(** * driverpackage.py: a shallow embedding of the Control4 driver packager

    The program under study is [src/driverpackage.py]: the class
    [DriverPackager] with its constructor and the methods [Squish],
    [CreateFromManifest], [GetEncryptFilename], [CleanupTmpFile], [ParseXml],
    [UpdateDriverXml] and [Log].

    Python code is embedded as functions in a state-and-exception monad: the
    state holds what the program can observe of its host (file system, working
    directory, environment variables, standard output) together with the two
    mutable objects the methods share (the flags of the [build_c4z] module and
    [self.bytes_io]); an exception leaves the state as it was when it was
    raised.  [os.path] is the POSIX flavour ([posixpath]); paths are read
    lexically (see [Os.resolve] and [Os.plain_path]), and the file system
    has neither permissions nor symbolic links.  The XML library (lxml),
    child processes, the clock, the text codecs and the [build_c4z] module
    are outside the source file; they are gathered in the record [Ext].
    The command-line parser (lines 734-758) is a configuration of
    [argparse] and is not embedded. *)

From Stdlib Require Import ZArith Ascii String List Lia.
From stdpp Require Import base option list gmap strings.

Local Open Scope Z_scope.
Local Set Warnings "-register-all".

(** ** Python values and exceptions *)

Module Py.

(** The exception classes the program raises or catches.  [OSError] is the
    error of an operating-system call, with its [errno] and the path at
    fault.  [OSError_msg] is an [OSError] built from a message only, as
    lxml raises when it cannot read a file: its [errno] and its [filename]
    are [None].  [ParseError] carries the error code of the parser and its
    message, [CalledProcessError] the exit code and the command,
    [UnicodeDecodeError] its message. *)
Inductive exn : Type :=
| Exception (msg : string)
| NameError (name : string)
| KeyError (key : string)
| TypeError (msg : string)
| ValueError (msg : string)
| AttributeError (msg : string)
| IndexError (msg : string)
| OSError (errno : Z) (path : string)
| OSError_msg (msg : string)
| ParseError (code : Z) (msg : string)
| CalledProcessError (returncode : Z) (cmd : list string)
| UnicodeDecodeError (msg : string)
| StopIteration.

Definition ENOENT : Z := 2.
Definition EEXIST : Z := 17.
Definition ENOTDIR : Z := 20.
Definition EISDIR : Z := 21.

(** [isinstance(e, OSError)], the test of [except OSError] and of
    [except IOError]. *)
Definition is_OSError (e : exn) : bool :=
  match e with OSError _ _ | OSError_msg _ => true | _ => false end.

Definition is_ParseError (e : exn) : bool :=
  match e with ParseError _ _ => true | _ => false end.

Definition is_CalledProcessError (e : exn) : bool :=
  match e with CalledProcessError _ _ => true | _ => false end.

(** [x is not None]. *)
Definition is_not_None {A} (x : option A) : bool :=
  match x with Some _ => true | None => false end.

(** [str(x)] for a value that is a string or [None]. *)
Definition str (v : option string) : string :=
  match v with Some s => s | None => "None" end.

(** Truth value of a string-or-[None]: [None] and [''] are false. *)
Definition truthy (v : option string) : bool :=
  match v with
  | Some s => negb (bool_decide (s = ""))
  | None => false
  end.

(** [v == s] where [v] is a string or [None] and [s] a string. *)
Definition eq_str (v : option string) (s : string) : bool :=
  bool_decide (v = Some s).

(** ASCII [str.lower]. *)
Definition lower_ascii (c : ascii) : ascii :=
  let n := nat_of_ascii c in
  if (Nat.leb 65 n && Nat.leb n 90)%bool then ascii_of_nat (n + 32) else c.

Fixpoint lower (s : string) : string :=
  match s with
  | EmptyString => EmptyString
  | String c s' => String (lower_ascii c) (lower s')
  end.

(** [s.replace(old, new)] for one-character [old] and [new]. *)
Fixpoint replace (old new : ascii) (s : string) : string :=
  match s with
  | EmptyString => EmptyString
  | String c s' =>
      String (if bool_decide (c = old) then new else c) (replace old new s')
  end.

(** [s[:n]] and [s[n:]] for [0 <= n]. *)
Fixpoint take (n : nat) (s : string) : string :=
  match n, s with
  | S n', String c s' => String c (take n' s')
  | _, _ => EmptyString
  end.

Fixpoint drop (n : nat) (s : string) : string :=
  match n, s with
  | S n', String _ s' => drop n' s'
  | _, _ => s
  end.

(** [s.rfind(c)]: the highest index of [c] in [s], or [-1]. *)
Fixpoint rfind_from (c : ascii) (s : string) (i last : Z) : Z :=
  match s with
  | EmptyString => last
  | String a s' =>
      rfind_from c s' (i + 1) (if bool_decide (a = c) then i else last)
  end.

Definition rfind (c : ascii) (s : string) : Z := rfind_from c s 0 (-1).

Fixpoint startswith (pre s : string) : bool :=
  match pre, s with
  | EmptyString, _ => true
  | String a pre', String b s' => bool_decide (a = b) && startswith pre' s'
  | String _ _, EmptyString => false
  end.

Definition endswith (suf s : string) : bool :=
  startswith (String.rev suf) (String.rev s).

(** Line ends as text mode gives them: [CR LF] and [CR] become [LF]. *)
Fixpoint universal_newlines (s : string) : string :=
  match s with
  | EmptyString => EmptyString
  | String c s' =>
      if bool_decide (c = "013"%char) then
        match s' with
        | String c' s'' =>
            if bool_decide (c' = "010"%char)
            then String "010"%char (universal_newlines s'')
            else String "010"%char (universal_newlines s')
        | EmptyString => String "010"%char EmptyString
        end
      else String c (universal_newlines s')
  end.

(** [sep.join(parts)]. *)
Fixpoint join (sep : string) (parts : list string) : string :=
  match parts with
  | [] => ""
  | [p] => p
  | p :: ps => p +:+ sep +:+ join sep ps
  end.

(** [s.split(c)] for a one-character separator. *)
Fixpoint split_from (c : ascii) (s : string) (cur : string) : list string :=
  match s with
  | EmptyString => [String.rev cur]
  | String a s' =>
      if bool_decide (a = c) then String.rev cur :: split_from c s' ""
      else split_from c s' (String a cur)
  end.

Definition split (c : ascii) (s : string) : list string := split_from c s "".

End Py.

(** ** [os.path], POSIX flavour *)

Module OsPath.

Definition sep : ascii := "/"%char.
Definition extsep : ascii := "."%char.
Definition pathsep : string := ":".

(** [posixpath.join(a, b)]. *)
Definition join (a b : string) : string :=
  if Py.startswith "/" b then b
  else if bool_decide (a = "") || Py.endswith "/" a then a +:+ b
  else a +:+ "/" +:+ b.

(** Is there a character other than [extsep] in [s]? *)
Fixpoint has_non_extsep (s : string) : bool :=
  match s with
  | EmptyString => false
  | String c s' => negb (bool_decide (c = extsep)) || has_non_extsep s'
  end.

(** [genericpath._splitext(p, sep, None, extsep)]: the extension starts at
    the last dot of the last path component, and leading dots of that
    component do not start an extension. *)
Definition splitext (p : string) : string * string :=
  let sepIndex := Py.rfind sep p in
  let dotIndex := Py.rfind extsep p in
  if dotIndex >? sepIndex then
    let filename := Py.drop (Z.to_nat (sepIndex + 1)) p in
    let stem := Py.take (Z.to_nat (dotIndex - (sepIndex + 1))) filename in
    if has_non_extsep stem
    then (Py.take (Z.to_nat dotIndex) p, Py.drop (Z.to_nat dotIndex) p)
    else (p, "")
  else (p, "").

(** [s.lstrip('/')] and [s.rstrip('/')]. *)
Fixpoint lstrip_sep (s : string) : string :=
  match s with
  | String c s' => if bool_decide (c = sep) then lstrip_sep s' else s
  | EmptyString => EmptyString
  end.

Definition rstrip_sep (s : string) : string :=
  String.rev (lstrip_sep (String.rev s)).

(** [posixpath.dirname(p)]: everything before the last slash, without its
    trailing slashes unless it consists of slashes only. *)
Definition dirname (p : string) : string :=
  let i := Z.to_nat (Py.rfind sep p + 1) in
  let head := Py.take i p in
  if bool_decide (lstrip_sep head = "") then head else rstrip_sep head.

=======

Required work:
Print all of the lines above so that each one matches its original exactly.

Answer to the exercise:
(** * driverpackage.py: a shallow embedding of the Control4 driver packager

    The program under study is [src/driverpackage.py]: the class
    [DriverPackager] with its constructor and the methods [Squish],
    [CreateFromManifest], [GetEncryptFilename], [CleanupTmpFile], [ParseXml],
    [UpdateDriverXml] and [Log].

    Python code is embedded as functions in a state-and-exception monad: the
    state holds what the program can observe of its host (file system, working
    directory, environment variables, standard output) together with the two
    mutable objects the methods share (the flags of the [build_c4z] module and
    [self.bytes_io]); an exception leaves the state as it was when it was
    raised.  [os.path] is the POSIX flavour ([posixpath]); paths are read
    lexically (see [Os.resolve] and [Os.plain_path]), and the file system
    has neither permissions nor symbolic links.  The XML library (lxml),
    child processes, the clock, the text codecs and the [build_c4z] module
    are outside the source file; they are gathered in the record [Ext].
    The command-line parser (lines 734-758) is a configuration of
    [argparse] and is not embedded. *)

From Stdlib Require Import ZArith Ascii String List Lia.
From stdpp Require Import base option list gmap strings.

Local Open Scope Z_scope.
Local Set Warnings "-register-all".

(** ** Python values and exceptions *)

Module Py.

(** The exception classes the program raises or catches.  [OSError] is the
    error of an operating-system call, with its [errno] and the path at
    fault.  [OSError_msg] is an [OSError] built from a message only, as
    lxml raises when it cannot read a file: its [errno] and its [filename]
    are [None].  [ParseError] carries the error code of the parser and its
    message, [CalledProcessError] the exit code and the command,
    [UnicodeDecodeError] its message. *)
Inductive exn : Type :=
| Exception (msg : string)
| NameError (name : string)
| KeyError (key : string)
| TypeError (msg : string)
| ValueError (msg : string)
| AttributeError (msg : string)
| IndexError (msg : string)
| OSError (errno : Z) (path : string)
| OSError_msg (msg : string)
| ParseError (code : Z) (msg : string)
| CalledProcessError (returncode : Z) (cmd : list string)
| UnicodeDecodeError (msg : string)
| StopIteration.

Definition ENOENT : Z := 2.
Definition EEXIST : Z := 17.
Definition ENOTDIR : Z := 20.
Definition EISDIR : Z := 21.

(** [isinstance(e, OSError)], the test of [except OSError] and of
    [except IOError]. *)
Definition is_OSError (e : exn) : bool :=
  match e with OSError _ _ | OSError_msg _ => true | _ => false end.

Definition is_ParseError (e : exn) : bool :=
  match e with ParseError _ _ => true | _ => false end.

Definition is_CalledProcessError (e : exn) : bool :=
  match e with CalledProcessError _ _ => true | _ => false end.

(** [x is not None]. *)
Definition is_not_None {A} (x : option A) : bool :=
  match x with Some _ => true | None => false end.

(** [str(x)] for a value that is a string or [None]. *)
Definition str (v : option string) : string :=
  match v with Some s => s | None => "None" end.

(** Truth value of a string-or-[None]: [None] and [''] are false. *)
Definition truthy (v : option string) : bool :=
  match v with
  | Some s => negb (bool_decide (s = ""))
  | None => false
  end.

(** [v == s] where [v] is a string or [None] and [s] a string. *)
Definition eq_str (v : option string) (s : string) : bool :=
  bool_decide (v = Some s).

(** ASCII [str.lower]. *)
Definition lower_ascii (c : ascii) : ascii :=
  let n := nat_of_ascii c in
  if (Nat.leb 65 n && Nat.leb n 90)%bool then ascii_of_nat (n + 32) else c.

Fixpoint lower (s : string) : string :=
  match s with
  | EmptyString => EmptyString
  | String c s' => String (lower_ascii c) (lower s')
  end.

(** [s.replace(old, new)] for one-character [old] and [new]. *)
Fixpoint replace (old new : ascii) (s : string) : string :=
  match s with
  | EmptyString => EmptyString
  | String c s' =>
      String (if bool_decide (c = old) then new else c) (replace old new s')
  end.

(** [s[:n]] and [s[n:]] for [0 <= n]. *)
Fixpoint take (n : nat) (s : string) : string :=
  match n, s with
  | S n', String c s' => String c (take n' s')
  | _, _ => EmptyString
  end.

Fixpoint drop (n : nat) (s : string) : string :=
  match n, s with
  | S n', String _ s' => drop n' s'
  | _, _ => s
  end.

(** [s.rfind(c)]: the highest index of [c] in [s], or [-1]. *)
Fixpoint rfind_from (c : ascii) (s : string) (i last : Z) : Z :=
  match s with
  | EmptyString => last
  | String a s' =>
      rfind_from c s' (i + 1) (if bool_decide (a = c) then i else last)
  end.

Definition rfind (c : ascii) (s : string) : Z := rfind_from c s 0 (-1).

Fixpoint startswith (pre s : string) : bool :=
  match pre, s with
  | EmptyString, _ => true
  | String a pre', String b s' => bool_decide (a = b) && startswith pre' s'
  | String _ _, EmptyString => false
  end.

Definition endswith (suf s : string) : bool :=
  startswith (String.rev suf) (String.rev s).

(** Line ends as text mode gives them: [CR LF] and [CR] become [LF]. *)
Fixpoint universal_newlines (s : string) : string :=
  match s with
  | EmptyString => EmptyString
  | String c s' =>
      if bool_decide (c = "013"%char) then
        match s' with
        | String c' s'' =>
            if bool_decide (c' = "010"%char)
            then String "010"%char (universal_newlines s'')
            else String "010"%char (universal_newlines s')
        | EmptyString => String "010"%char EmptyString
        end
      else String c (universal_newlines s')
  end.

(** [sep.join(parts)]. *)
Fixpoint join (sep : string) (parts : list string) : string :=
  match parts with
  | [] => ""
  | [p] => p
  | p :: ps => p +:+ sep +:+ join sep ps
  end.

(** [s.split(c)] for a one-character separator. *)
Fixpoint split_from (c : ascii) (s : string) (cur : string) : list string :=
  match s with
  | EmptyString => [String.rev cur]
  | String a s' =>
      if bool_decide (a = c) then String.rev cur :: split_from c s' ""
      else split_from c s' (String a cur)
  end.

Definition split (c : ascii) (s : string) : list string := split_from c s "".

End Py.

(** ** [os.path], POSIX flavour *)

Module OsPath.

Definition sep : ascii := "/"%char.
Definition extsep : ascii := "."%char.
Definition pathsep : string := ":".

(** [posixpath.join(a, b)]. *)
Definition join (a b : string) : string :=
  if Py.startswith "/" b then b
  else if bool_decide (a = "") || Py.endswith "/" a then a +:+ b
  else a +:+ "/" +:+ b.

(** Is there a character other than [extsep] in [s]? *)
Fixpoint has_non_extsep (s : string) : bool :=
  match s with
  | EmptyString => false
  | String c s' => negb (bool_decide (c = extsep)) || has_non_extsep s'
  end.

(** [genericpath._splitext(p, sep, None, extsep)]: the extension starts at
    the last dot of the last path component, and leading dots of that
    component do not start an extension. *)
Definition splitext (p : string) : string * string :=
  let sepIndex := Py.rfind sep p in
  let dotIndex := Py.rfind extsep p in
  if dotIndex >? sepIndex then
    let filename := Py.drop (Z.to_nat (sepIndex + 1)) p in
    let stem := Py.take (Z.to_nat (dotIndex - (sepIndex + 1))) filename in
    if has_non_extsep stem
    then (Py.take (Z.to_nat dotIndex) p, Py.drop (Z.to_nat dotIndex) p)
    else (p, "")
  else (p, "").

(** [s.lstrip('/')] and [s.rstrip('/')]. *)
Fixpoint lstrip_sep (s : string) : string :=
  match s with
  | String c s' => if bool_decide (c = sep) then lstrip_sep s' else s
  | EmptyString => EmptyString
  end.

Definition rstrip_sep (s : string) : string :=
  String.rev (lstrip_sep (String.rev s)).

(** [posixpath.dirname(p)]: everything before the last slash, without its
    trailing slashes unless it consists of slashes only. *)
Definition dirname (p : string) : string :=
  let i := Z.to_nat (Py.rfind sep p + 1) in
  let head := Py.take i p in
  if bool_decide (lstrip_sep head = "") then head else rstrip_sep head.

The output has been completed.